YOUR TASK: In the entries below, which lines run from the one containing "cluster points and" to the one containing "let q := quantile"? Copy exactly those lines, ends included, and no others.

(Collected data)
(** * Detection evaluation (train/sunrgbd_eval/eval_det.py)

    A shallow embedding of [voc_ap], [eval_det_cls] and [eval_det].

    - Numbers.  The program computes in binary64.  Every definition below is
      written once, over an interface [Scalar] of the operations the program
      uses, and read at two instances: [float] (Rocq's primitive binary64
      numbers, the arithmetic the program runs) and [Q] (the same program in
      exact arithmetic).
    - Objects.  Python dictionaries and lists are objects in a store; the
      evaluator receives references.  [np.array(...)] and [[False] * n]
      allocate, [R['det'][jmax] = 1] writes through a reference.
    - Exceptions.  A computation returns [Ok v] or [Raise e], next to the
      store it leaves behind. *)

From Stdlib Require Import ZArith QArith Qround Lqa Lia List String.
From Stdlib Require Import Uint63 Floats.
From stdpp Require Import base option list gmap strings.

Local Open Scope Z_scope.

(* ===================================================================== *)
(** ** Scalars *)
(* ===================================================================== *)

(** The operations of a numpy float64 scalar that the program uses.
    [of_Z n] is [float(n)]; [ltb a b] is [a < b], [leb a b] is [a <= b],
    [eqb a b] is [a == b]; [above_ninf a] is [a > -np.inf]; [ceil] is the
    integer [np.arange] takes for its length. *)
Class Scalar (F : Type) := {
  of_Z : Z → F;
  add : F → F → F;
  sub : F → F → F;
  mul : F → F → F;
  div : F → F → F;
  neg : F → F;
  ltb : F → F → bool;
  leb : F → F → bool;
  eqb : F → F → bool;
  above_ninf : F → bool;
  ceil : F → Z;
}.

(** [ceil] of a binary64 number, read off its sign, mantissa and exponent
    (0 for an infinity or a NaN, where numpy's [arange] raises). *)
Definition float_ceil (x : float) : Z :=
  match Prim2SF x with
  | S754_finite s m e =>
      let num := Z.pos m in
      if Z.leb 0 e then (if s then - (num * 2 ^ e) else num * 2 ^ e)
      else if s then - (num / 2 ^ (- e)) else - ((- num) / 2 ^ (- e))
  | _ => 0
  end.

Definition float_of_Z (z : Z) : float :=
  if Z.ltb z 0 then PrimFloat.opp (PrimFloat.of_uint63 (Uint63.of_Z (- z)))
  else PrimFloat.of_uint63 (Uint63.of_Z z).

(** binary64, round to nearest even: the arithmetic of the program. *)
#[export] Instance float_scalar : Scalar float := {|
  of_Z := float_of_Z;
  add := PrimFloat.add;
  sub := PrimFloat.sub;
  mul := PrimFloat.mul;
  div := PrimFloat.div;
  neg := PrimFloat.opp;
  ltb := PrimFloat.ltb;
  leb := PrimFloat.leb;
  eqb := PrimFloat.eqb;
  above_ninf := PrimFloat.ltb neg_infinity;
  ceil := float_ceil;
|}.

(** Exact arithmetic.  There is no infinity and no NaN: every number is above
    [-inf], and a quotient by zero is 0 here where binary64 gives an infinity
    or a NaN. *)
#[export] Instance Q_scalar : Scalar Q := {|
  of_Z := inject_Z;
  add := Qplus;
  sub := Qminus;
  mul := Qmult;
  div := Qdiv;
  neg := Qopp;
  ltb := λ a b, negb (Qle_bool b a);
  leb := Qle_bool;
  eqb := Qeq_bool;
  above_ninf := λ _, true;
  ceil := Qceiling;
|}.

(** Two laws of the comparisons, which hold in binary64 as well as in exact
    arithmetic: of two equal numbers neither is below the other, and a number above
    another one is above [-inf]. *)
Class ScalarCompare (F : Type) `{Scalar F} : Prop := {
  eqb_ltb : ∀ a b : F, eqb a b = true → ltb a b = false ∧ ltb b a = false;
  ltb_above_ninf : ∀ a b : F, ltb a b = true → above_ninf b = true;
}.

(** The order of the numbers above [-inf] (in binary64: every number but
    the NaNs and [-inf]): on them [<] is a strict weak order. *)
Class ScalarOrder (F : Type) `{Scalar F} : Prop := {
  ltb_asym : ∀ a b : F,
    above_ninf a = true → above_ninf b = true →
    ltb a b = true → ltb b a = false;
  ltb_trans : ∀ a b c : F,
    above_ninf a = true → above_ninf b = true → above_ninf c = true →
    ltb a b = true → ltb b c = true → ltb a c = true;
  ltb_ntrans : ∀ a b c : F,
    above_ninf a = true → above_ninf b = true → above_ninf c = true →
    ltb a b = false → ltb b c = false → ltb a c = false;
}.

Section numpy.
Context {F : Type} `{Scalar F}.

(** Decimal literals of the source: a literal denotes the correctly
    rounded quotient of its digits by the power of ten. *)
Definition lit_0 : F := of_Z 0.
Definition lit_1 : F := of_Z 1.
Definition lit_11 : F := of_Z 11.
Definition lit_0_1 : F := div (of_Z 1) (of_Z 10).
Definition lit_1_1 : F := div (of_Z 11) (of_Z 10).
(** [np.finfo(np.float64).eps], 2^-52. *)
Definition float64_eps : F := div (of_Z 1) (of_Z (2 ^ 52)).

(** [np.maximum(a, b)]: the larger one; a NaN (the only value with
    [a != a]) wins. *)
Definition maximum (a b : F) : F :=
  if eqb a a then (if eqb b b then (if ltb a b then b else a) else b) else a.

(** [np.arange(start, stop, step)] for floats: [ceil((stop - start) / step)]
    values; the first two are [start] and [start + step], the others
    [start + i * delta] with [delta] the difference of the first two. *)
Definition arange (start stop step : F) : list F :=
  let n := Z.to_nat (ceil (div (sub stop start) step)) in
  let delta := sub (add start step) start in
  map (λ i : nat,
         match i with
         | O => start
         | S O => add start step
         | _ => add start (mul (of_Z (Z.of_nat i)) delta)
         end) (seq 0 n).

(** [np.sum] of a float array.  numpy adds eight or more numbers in
    blocks; the order below is left to right, which gives the same number
    in exact arithmetic and, in binary64, for fewer than eight addends. *)
Definition np_sum (l : list F) : F := fold_left add l lit_0.

(** [np.cumsum]: running sums, left to right. *)
Fixpoint cumsum_from (acc : F) (l : list F) : list F :=
  match l with
  | [] => []
  | x :: l' => let acc' := add acc x in acc' :: cumsum_from acc' l'
  end.
Definition cumsum (l : list F) : list F :=
  match l with
  | [] => []
  | x :: l' => x :: cumsum_from x l'
  end.

(** [np.max] of a non-empty array. *)
Definition np_max (x : F) (l : list F) : F := fold_left maximum l x.

(** [np.argsort(a)]: indices that sort [a] in ascending order.  Modelled as
    a stable insertion sort over the (index, key) pairs.  numpy's default
    sort does not promise an order among equal keys, and it puts a NaN key
    last, where the sort below leaves it at the place [<] gives it: the two
    agree on keys that are numbers, no two of them equal. *)
Fixpoint argsort_insert (x : nat * F) (sorted : list (nat * F))
    : list (nat * F) :=
  match sorted with
  | [] => [x]
  | y :: rest =>
      if ltb x.2 y.2 then x :: y :: rest else y :: argsort_insert x rest
  end.
Definition argsort (a : list F) : list nat :=
  (fold_left (λ sorted x, argsort_insert x sorted) (imap pair a) []).*1.
End numpy.

(* ===================================================================== *)
(** ** Exceptions *)
(* ===================================================================== *)

(** The exceptions the modelled code can raise.  [OSError] stands for the
    errors of the file system calls (FileNotFoundError, PermissionError and
    the like).  [BadReference] is the model's own: a reference to no
    object, which Python cannot build. *)
Inductive exn :=
  KeyError | IndexError | TypeError | UnboundLocalError | ValueError
  | OSError | BadReference.

Inductive result (A : Type) :=
  | Ok (a : A)
  | Raise (e : exn).
Arguments Ok {A} a.
Arguments Raise {A} e.
(** C6 fails in the code.  For a species and a gene that exist, with
    cluster points and at least one methylation file that can be read:
    when the file names its samples by numbers, the merge of a key of
    strings with a key of numbers raises [ValueError]; otherwise
    [get_gene_methylation] returns rows of the left join of the cluster
    points with the methylation rows on the sample, sorted ascending on
    [cluster_ordered], and every record's sample is one of a cluster
    point.  With outliers these are all rows of the join, so a cluster
    point without methylation data appears with missing values.  Without
    outliers only the rows whose normalized value is strictly below the
    99th percentile are kept: this removes the rows at or above it, and
    against the claim it also removes every cluster point without
    methylation data, whose missing value is not at or above the
    percentile.  When the species or the gene does not exist, the result
    is the empty list. *)
Theorem get_gene_methylation_left_join
    (w : World) (species methylationType : string) (gene : option string)
    (outliers : bool) :
  (forall cluster root dirs files rest,
     species_exists w species = true ->
     gene_exists w species methylationType gene = PyBool true ->
     open_tsv w (tsne_path w species) = Some cluster ->
     cluster <> [] ->
     os_walk w (datasets_path w species) = (root, dirs, files) :: rest ->
     read_datasets w root methylationType (str_of gene) dirs <> [] ->
     let mch := List.concat (read_datasets w root methylationType (str_of gene) dirs) in
     let joined := left_join cluster mch in
     let q := quantile w (map merged_normalized joined) Float64.q99 in
     (dtype_of (map m_samp mch) = int64 \/ dtype_of (map m_samp mch) = float64 ->
      get_gene_methylation w species methylationType gene outliers = raise ValueError) /\
     (dtype_of (map m_samp mch) = object \/ dtype_of (map m_samp mch) = bool_ ->
      argsort_codes_sorts w ->
      exists records,
        get_gene_methylation w species methylationType gene outliers = ret records /\
        (forall row, In row joined <-> left_join_row cluster mch row) /\
        Permutation records (map (to_point w) (kept_rows w outliers joined)) /\
        Sorted ascending records /\
        (forall r, In r records -> In (samp r) (map cp_samp cluster)) /\
        (outliers = true ->
         (forall row, In row joined -> In (to_point w row) records) /\
         (forall c, In c cluster ->
            (forall m, In m mch -> m_samp m <> CStr (cp_samp c)) ->
            exists r, In r records /\ samp r = cp_samp c /\
                      original r = S754_nan /\ normalized r = S754_nan)) /\
        (outliers = false ->
         (forall row, In row joined ->
            Float64.ltb (merged_normalized row) q = true -> In (to_point w row) records) /\
         (forall r, In r records ->
            Float64.ltb (normalized r) q = true /\
            Float64.leb q (normalized r) = false /\
            Float64.is_nan (normalized r) = false) /\
         (forall c, In c cluster ->
            (forall m, In m mch -> m_samp m <> CStr (cp_samp c)) ->
            Float64.leb q S754_nan = false /\
            forall r, In r records -> samp r <> cp_samp c)))) /\
  (species_exists w species = false \/
   truthy (gene_exists w species methylationType gene) = false ->
   get_gene_methylation w species methylationType gene outliers = ret []).
Proof.
  split; [| apply get_gene_methylation_absent].
  intros cluster root dirs files rest Es Eg Et Hc Ew Hr. cbv zeta.
  set (mch := List.concat (read_datasets w root methylationType (str_of gene) dirs)).
  set (joined := left_join cluster mch).
  pose proof (get_gene_methylation_merged w species methylationType gene outliers
                cluster root dirs files rest Es Eg Et Hc Ew Hr) as Hrun.
  cbv zeta in Hrun. fold mch in Hrun. unfold merge_left in Hrun.
  split.
  { intros [Hd | Hd]; rewrite Hd in Hrun; exact Hrun. }
  intros Hd Hw.
  assert (Hret : get_gene_methylation w species methylationType gene outliers
                 = ret (sort_values_category w
                          (map (to_point w) (kept_rows w outliers joined)))).
  { destruct Hd as [Hd | Hd]; rewrite Hd in Hrun; exact Hrun. }
  eexists. split; [exact Hret|].
  assert (Hin : forall r,
             In r (sort_values_category w
                     (map (to_point w) (kept_rows w outliers joined)))
             <-> exists row, In row (kept_rows w outliers joined) /\
                             r = to_point w row).
  { intros r. rewrite (sort_values_category_in w _ r Hw), in_map_iff.
    split; intros (row & H1 & H2); eauto. }
  assert (Hkept : forall row, In row (kept_rows w outliers joined) -> In row joined).
  { unfold kept_rows. destruct outliers; [auto|]. intros row H.
    now apply filter_In in H. }
  split; [intros row; apply left_join_rows|].
  split; [now apply sort_values_category_perm|].
  split; [now apply sort_values_category_sorted|].
  split; [| split].
  - intros r Hr'. apply Hin in Hr'. destruct Hr' as (row & Hrow & ->).
    apply Hkept, left_join_rows in Hrow. destruct Hrow as [Hrow _].
    apply in_map_iff. exists (fst row). split; [reflexivity | exact Hrow].
  - intros ->. split.
    + intros row Hrow. apply Hin. exists row. split; [exact Hrow | reflexivity].
    + intros c Hcin Hnone. exists (to_point w (c, (S754_nan, S754_nan))).
      split; [| repeat split].
      apply Hin. eexists. split; [|reflexivity].
      apply left_join_rows. split; [exact Hcin|]. right. split; [exact Hnone | reflexivity].
  - intros ->. split; [| split].
    + intros row Hrow Hlt. apply Hin. exists row. split; [|reflexivity].
      apply filter_In. split; assumption.
    + intros r Hr'. apply Hin in Hr'. destruct Hr' as (row & Hrow & ->).
      apply filter_In in Hrow. destruct Hrow as [_ Hlt].
      change (normalized (to_point w row)) with (merged_normalized row).
      fold joined in Hlt.
      split; [exact Hlt|]. split.
      * unfold Float64.ltb, SFltb in Hlt.
        destruct (SFcompare (merged_normalized row) _) as [[]|] eqn:E; try discriminate.
        destruct (Float64.leb _ (merged_normalized row)) eqn:El; [|reflexivity].
        apply Float64Facts.leb_not_ltb in El.
        unfold Float64.ltb, SFltb in El. rewrite E in El. discriminate.
      * destruct (merged_normalized row); try reflexivity. discriminate.
    + intros c Hcin Hnone.
      split; [apply Float64Facts.nan_incomparable|].
      intros r Hr' Hsamp. apply Hin in Hr'. destruct Hr' as (row & Hrow & ->).
      apply filter_In in Hrow. destruct Hrow as [Hrow Hlt].
      apply left_join_rows in Hrow.
      destruct Hrow as [_ [(m & Hm & Hs & _) | (_ & Hv)]].
      * apply (Hnone m Hm). rewrite Hs. f_equal. exact Hsamp.
      * unfold merged_normalized in Hlt. rewrite Hv in Hlt. discriminate.
Qed.
(** What [join] does for a non-empty string name, in a store with unique
    user ids, to a list that holds the name at most once. *)
Lemma join_named code n now w user :
  store_ok w ->
  findOne_family_code code w = Some user ->
  n <> "" ->
  length (filter (fun v => name v = n) (viewers user)) <= 1 ->
  exists user',
    (join env (Some (VStr code)) (Some (VStr n)) now w).2
      = Some (json (BJoined (Some (VStr code))))
    /\ findOne_family_code code
         (join env (Some (VStr code)) (Some (VStr n)) now w).1 = Some user'
    /\ _id user' = _id user
    /\ find (fun v => String.eqb (name v) n) (viewers user') <> None
    /\ length (filter (fun v => name v = n) (viewers user')) = 1
    /\ (find (fun v => String.eqb (name v) n) (viewers user) <> None ->
        (join env (Some (VStr code)) (Some (VStr n)) now w).1 = w).
Proof.
  intros Hok Hfind Hn Hcount. unfold join, resolve_code. rewrite Hfind.
  cbn [truthy_val castString].
  destruct (String.eqb_spec n "") as [?|_]; [done|]. cbn [negb].
  change (fun v => strict_eq (name v) (VStr n))
    with (fun v => String.eqb (name v) n).
  destruct (find _ (viewers user)) as [v|] eqn:Hname; cbn [fst snd].
  - exists user. rewrite Hfind, Hname. repeat split; [done|].
    pose proof (filter_name_present _ _ _ Hname). lia.
  - eexists. split; [done|]. split.
    { unfold findOne_family_code, save_viewers. simpl.
      apply update_viewers_found; [by destruct Hok|exact Hfind]. }
    simpl. split; [done|].
    assert (Hfilter : filter (fun v => name v = n) (viewers user ++ [mkViewer n now])
                      = [mkViewer n now]).
    { rewrite filter_app, filter_name_absent by by apply find_name_None.
      by rewrite filter_cons_True. }
    split; [|by rewrite Hfilter].
    intros Hnone. apply find_name_None in Hnone. apply Hnone.
    rewrite fmap_app. apply elem_of_app. right. by left.
Qed.

(** C6, for non-empty string names that the list holds at most once: in a
    store the server can reach, joining twice under a valid code with such
    a name answers 200 "Joined" both times, the second call changes
    nothing, and the owner's viewer list then holds exactly one entry with
    that name. *)
Theorem join_idempotent code n t1 t2 w user :
  reachable env w ->
  findOne_family_code code w = Some user ->
  n <> "" ->
  length (filter (fun v => name v = n) (viewers user)) <= 1 ->
  let o1 := join env (Some (VStr code)) (Some (VStr n)) t1 w in
  let o2 := join env (Some (VStr code)) (Some (VStr n)) t2 o1.1 in
  o1.2 = Some (json (BJoined (Some (VStr code))))
  /\ o2.2 = Some (json (BJoined (Some (VStr code))))
  /\ o2.1 = o1.1
  /\ exists user',
       findOne_family_code code o2.1 = Some user'
       /\ _id user' = _id user
       /\ length (filter (fun v => name v = n) (viewers user')) = 1.
Proof.
  intros Hreach Hfind Hn Hcount o1 o2.
  pose proof (reachable_store_ok _ Hreach) as Hok.
  destruct (join_named code n t1 w user Hok Hfind Hn Hcount)
    as (u1 & Hr1 & Hfind1 & Hid1 & Hin1 & Hlen1 & _).
  fold o1 in Hr1, Hfind1.
  assert (Hok1 : store_ok o1.1) by by apply join_store_ok.
  assert (Hcount1 : length (filter (fun v => name v = n) (viewers u1)) <= 1)
    by lia.
  destruct (join_named code n t2 o1.1 u1 Hok1 Hfind1 Hn Hcount1)
    as (u2 & Hr2 & Hfind2 & Hid2 & _ & Hlen2 & Hsame).
  fold o2 in Hr2, Hfind2, Hsame.
  split; [done|]. split; [done|]. split; [by apply Hsame|].
  exists u2. split; [done|]. split; [congruence|done].
Qed.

RESPONSE BELOW:
    cluster points and at least one methylation file that can be read:
    when the file names its samples by numbers, the merge of a key of
    strings with a key of numbers raises [ValueError]; otherwise
    [get_gene_methylation] returns rows of the left join of the cluster
    points with the methylation rows on the sample, sorted ascending on
    [cluster_ordered], and every record's sample is one of a cluster
    point.  With outliers these are all rows of the join, so a cluster
    point without methylation data appears with missing values.  Without
    outliers only the rows whose normalized value is strictly below the
    99th percentile are kept: this removes the rows at or above it, and
    against the claim it also removes every cluster point without
    methylation data, whose missing value is not at or above the
    percentile.  When the species or the gene does not exist, the result
    is the empty list. *)
Theorem get_gene_methylation_left_join
    (w : World) (species methylationType : string) (gene : option string)
    (outliers : bool) :
  (forall cluster root dirs files rest,
     species_exists w species = true ->
     gene_exists w species methylationType gene = PyBool true ->
     open_tsv w (tsne_path w species) = Some cluster ->
     cluster <> [] ->
     os_walk w (datasets_path w species) = (root, dirs, files) :: rest ->
     read_datasets w root methylationType (str_of gene) dirs <> [] ->
     let mch := List.concat (read_datasets w root methylationType (str_of gene) dirs) in
     let joined := left_join cluster mch in
     let q := quantile w (map merged_normalized joined) Float64.q99 in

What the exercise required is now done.